======== Data for analysis

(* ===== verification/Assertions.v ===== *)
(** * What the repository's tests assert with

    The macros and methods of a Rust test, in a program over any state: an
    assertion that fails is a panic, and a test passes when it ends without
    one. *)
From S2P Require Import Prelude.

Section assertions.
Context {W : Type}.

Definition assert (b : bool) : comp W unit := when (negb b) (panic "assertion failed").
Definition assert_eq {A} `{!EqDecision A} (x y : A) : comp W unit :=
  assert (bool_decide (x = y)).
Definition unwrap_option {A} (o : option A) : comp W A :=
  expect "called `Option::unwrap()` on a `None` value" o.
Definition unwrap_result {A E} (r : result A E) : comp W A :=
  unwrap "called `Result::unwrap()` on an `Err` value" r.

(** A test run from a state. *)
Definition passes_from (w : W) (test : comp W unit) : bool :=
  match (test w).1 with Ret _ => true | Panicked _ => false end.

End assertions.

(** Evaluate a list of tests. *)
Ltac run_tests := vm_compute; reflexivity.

================
======== Data for analysis

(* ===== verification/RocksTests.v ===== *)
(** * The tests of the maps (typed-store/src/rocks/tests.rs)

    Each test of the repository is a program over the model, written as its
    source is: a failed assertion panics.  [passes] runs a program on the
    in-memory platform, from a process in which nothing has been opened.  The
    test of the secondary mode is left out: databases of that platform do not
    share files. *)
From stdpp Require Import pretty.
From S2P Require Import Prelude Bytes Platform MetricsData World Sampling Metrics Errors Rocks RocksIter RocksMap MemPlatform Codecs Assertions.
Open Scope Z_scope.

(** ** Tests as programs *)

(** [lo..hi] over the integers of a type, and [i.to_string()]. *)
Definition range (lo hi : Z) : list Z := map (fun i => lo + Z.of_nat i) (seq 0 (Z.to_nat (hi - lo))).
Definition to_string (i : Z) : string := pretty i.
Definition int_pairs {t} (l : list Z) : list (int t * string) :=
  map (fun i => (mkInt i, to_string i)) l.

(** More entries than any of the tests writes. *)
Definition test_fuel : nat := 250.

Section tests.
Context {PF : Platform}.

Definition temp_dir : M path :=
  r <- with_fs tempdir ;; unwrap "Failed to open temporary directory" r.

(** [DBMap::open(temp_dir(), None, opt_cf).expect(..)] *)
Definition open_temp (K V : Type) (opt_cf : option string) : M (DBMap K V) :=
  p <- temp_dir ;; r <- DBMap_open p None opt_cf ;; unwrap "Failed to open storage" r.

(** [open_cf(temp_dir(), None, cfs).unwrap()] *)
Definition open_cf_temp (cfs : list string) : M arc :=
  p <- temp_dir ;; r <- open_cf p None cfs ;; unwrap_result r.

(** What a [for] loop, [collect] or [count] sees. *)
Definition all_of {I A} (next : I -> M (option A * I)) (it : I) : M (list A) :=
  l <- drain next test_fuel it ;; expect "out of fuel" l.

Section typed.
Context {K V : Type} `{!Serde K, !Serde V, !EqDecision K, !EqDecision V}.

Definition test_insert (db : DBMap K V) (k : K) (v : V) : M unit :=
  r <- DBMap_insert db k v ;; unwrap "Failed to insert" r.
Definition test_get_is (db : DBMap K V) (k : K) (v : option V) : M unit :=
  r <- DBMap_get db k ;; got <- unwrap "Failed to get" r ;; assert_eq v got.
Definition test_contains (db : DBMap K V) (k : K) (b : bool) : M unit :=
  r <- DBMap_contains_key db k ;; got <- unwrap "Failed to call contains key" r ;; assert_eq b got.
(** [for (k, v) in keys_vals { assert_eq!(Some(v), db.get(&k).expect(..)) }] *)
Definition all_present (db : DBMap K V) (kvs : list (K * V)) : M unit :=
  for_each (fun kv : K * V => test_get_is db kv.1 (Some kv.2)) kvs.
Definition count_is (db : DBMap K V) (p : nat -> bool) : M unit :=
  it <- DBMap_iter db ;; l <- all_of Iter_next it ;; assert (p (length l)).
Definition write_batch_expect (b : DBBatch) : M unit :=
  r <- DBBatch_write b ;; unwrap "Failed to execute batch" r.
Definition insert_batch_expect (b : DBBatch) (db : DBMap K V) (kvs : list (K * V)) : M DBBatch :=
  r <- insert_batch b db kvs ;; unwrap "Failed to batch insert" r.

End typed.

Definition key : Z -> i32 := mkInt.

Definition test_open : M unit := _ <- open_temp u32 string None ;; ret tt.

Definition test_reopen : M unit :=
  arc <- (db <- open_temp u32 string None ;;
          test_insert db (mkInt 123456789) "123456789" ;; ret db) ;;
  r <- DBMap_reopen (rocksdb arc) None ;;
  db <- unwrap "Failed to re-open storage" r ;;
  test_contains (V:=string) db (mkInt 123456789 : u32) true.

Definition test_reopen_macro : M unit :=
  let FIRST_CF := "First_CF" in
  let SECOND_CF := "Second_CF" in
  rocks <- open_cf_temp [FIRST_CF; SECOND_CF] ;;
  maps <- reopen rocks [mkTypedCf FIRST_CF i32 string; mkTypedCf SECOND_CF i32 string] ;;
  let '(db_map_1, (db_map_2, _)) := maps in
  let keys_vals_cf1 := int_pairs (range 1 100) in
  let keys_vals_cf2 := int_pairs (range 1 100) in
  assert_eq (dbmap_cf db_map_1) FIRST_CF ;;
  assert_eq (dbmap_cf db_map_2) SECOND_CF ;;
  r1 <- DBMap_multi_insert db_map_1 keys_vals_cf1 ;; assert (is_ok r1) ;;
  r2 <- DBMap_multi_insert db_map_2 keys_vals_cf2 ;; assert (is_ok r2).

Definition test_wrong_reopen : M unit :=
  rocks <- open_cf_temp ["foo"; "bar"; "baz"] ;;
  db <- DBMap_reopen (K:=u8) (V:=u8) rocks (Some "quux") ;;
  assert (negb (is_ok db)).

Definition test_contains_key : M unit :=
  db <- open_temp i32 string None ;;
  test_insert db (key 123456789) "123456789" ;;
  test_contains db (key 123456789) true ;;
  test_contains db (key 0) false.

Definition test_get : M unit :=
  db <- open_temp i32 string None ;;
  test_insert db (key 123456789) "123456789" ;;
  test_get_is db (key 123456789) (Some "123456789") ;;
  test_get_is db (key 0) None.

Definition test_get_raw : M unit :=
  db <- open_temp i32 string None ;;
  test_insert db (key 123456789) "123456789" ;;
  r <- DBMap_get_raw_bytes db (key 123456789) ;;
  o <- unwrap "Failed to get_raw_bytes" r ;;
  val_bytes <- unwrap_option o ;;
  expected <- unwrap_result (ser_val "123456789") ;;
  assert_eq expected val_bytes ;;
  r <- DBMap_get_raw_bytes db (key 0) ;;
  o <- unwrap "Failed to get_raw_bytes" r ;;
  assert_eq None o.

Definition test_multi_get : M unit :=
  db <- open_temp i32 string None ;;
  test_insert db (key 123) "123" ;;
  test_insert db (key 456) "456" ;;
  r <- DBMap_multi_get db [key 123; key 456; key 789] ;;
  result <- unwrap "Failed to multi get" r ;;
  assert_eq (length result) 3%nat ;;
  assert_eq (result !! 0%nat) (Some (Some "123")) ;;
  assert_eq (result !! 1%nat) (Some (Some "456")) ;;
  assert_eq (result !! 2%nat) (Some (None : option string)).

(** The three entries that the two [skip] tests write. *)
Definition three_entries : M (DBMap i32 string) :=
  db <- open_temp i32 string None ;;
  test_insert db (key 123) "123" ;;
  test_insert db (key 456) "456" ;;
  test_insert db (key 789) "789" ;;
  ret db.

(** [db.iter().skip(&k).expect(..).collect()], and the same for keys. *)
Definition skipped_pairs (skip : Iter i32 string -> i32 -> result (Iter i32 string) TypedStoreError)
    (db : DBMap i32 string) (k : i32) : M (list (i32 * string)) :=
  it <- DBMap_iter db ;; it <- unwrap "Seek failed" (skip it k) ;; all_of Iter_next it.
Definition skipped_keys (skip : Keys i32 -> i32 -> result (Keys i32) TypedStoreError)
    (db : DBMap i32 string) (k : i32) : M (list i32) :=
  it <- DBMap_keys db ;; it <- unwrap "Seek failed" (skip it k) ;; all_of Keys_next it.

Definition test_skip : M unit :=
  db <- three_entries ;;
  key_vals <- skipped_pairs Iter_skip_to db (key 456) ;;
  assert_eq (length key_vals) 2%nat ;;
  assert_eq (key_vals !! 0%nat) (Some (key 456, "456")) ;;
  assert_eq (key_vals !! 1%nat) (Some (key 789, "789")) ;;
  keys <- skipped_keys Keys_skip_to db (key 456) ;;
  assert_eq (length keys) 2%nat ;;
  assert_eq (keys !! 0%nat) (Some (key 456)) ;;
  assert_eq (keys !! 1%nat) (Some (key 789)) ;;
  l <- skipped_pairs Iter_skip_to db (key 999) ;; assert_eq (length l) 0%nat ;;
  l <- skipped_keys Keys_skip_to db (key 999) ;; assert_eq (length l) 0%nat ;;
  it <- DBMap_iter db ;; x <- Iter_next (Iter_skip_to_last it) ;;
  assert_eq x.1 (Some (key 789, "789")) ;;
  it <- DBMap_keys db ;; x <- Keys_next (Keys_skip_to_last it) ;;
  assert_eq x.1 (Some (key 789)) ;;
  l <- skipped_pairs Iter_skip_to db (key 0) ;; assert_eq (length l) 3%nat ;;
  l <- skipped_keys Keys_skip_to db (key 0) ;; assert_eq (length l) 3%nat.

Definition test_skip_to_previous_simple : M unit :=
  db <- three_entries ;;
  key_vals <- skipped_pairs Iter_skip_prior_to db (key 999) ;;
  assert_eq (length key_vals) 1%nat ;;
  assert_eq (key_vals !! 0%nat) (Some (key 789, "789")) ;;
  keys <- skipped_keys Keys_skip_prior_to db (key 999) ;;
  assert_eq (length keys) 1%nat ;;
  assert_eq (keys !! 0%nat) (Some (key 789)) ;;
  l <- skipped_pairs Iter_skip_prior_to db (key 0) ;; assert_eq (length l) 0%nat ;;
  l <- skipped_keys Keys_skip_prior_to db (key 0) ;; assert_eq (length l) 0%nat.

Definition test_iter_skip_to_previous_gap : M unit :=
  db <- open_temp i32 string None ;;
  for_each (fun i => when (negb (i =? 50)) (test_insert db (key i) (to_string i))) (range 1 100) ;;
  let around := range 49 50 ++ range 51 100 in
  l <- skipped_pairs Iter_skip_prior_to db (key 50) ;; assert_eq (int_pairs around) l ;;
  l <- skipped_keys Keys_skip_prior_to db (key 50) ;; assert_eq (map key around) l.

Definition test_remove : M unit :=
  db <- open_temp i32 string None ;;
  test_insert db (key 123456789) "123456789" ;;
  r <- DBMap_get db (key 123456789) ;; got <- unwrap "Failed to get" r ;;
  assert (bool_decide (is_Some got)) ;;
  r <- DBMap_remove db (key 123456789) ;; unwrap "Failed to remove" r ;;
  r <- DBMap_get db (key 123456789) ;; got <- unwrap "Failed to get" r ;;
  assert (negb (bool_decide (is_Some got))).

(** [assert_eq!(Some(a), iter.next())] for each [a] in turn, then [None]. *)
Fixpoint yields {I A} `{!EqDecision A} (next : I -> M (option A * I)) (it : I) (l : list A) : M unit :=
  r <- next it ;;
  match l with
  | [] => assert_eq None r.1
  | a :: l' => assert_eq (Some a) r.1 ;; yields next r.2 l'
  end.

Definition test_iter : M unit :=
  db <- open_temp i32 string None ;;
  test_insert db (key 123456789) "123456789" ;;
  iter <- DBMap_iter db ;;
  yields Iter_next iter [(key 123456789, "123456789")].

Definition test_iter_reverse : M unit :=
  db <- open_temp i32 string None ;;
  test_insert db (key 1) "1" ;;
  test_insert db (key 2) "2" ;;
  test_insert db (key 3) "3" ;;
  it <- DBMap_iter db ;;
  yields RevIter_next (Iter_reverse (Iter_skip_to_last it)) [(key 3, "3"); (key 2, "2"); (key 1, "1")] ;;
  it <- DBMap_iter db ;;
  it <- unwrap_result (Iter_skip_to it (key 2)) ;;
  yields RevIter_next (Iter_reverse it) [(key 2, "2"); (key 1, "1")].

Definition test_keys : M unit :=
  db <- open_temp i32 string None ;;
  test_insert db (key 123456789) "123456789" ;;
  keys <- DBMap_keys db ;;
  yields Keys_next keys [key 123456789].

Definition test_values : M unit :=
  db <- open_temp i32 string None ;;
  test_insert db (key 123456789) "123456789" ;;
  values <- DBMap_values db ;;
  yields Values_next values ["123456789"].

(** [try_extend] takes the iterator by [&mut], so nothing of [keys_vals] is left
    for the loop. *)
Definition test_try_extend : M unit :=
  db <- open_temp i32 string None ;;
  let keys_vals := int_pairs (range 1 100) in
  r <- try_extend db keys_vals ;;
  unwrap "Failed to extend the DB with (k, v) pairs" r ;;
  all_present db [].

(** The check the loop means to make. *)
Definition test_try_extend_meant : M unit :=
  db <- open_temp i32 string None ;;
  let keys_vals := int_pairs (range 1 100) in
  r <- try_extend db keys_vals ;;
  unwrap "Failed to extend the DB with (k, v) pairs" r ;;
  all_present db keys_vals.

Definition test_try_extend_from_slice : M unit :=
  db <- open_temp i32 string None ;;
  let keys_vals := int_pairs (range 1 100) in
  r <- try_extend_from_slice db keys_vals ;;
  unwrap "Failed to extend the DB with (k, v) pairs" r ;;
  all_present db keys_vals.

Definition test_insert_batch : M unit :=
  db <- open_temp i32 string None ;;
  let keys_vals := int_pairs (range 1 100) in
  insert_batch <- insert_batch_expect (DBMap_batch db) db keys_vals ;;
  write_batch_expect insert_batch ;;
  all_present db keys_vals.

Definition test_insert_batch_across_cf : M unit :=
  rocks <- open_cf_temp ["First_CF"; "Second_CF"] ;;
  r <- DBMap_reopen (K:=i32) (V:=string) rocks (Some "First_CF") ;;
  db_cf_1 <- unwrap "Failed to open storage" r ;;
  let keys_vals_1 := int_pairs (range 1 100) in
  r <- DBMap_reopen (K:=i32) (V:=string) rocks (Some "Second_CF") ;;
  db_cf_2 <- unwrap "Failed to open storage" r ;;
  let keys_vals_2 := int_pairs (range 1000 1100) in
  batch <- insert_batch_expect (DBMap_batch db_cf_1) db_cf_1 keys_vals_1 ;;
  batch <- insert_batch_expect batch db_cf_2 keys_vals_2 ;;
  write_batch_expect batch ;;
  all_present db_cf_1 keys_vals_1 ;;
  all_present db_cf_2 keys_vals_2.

================

* [Problem details]:
Every line in the records that holds the word "around" should be copied into the answer.

* [Expected answer]:
  let around := range 49 50 ++ range 51 100 in
  l <- skipped_pairs Iter_skip_prior_to db (key 50) ;; assert_eq (int_pairs around) l ;;
  l <- skipped_keys Keys_skip_prior_to db (key 50) ;; assert_eq (map key around) l.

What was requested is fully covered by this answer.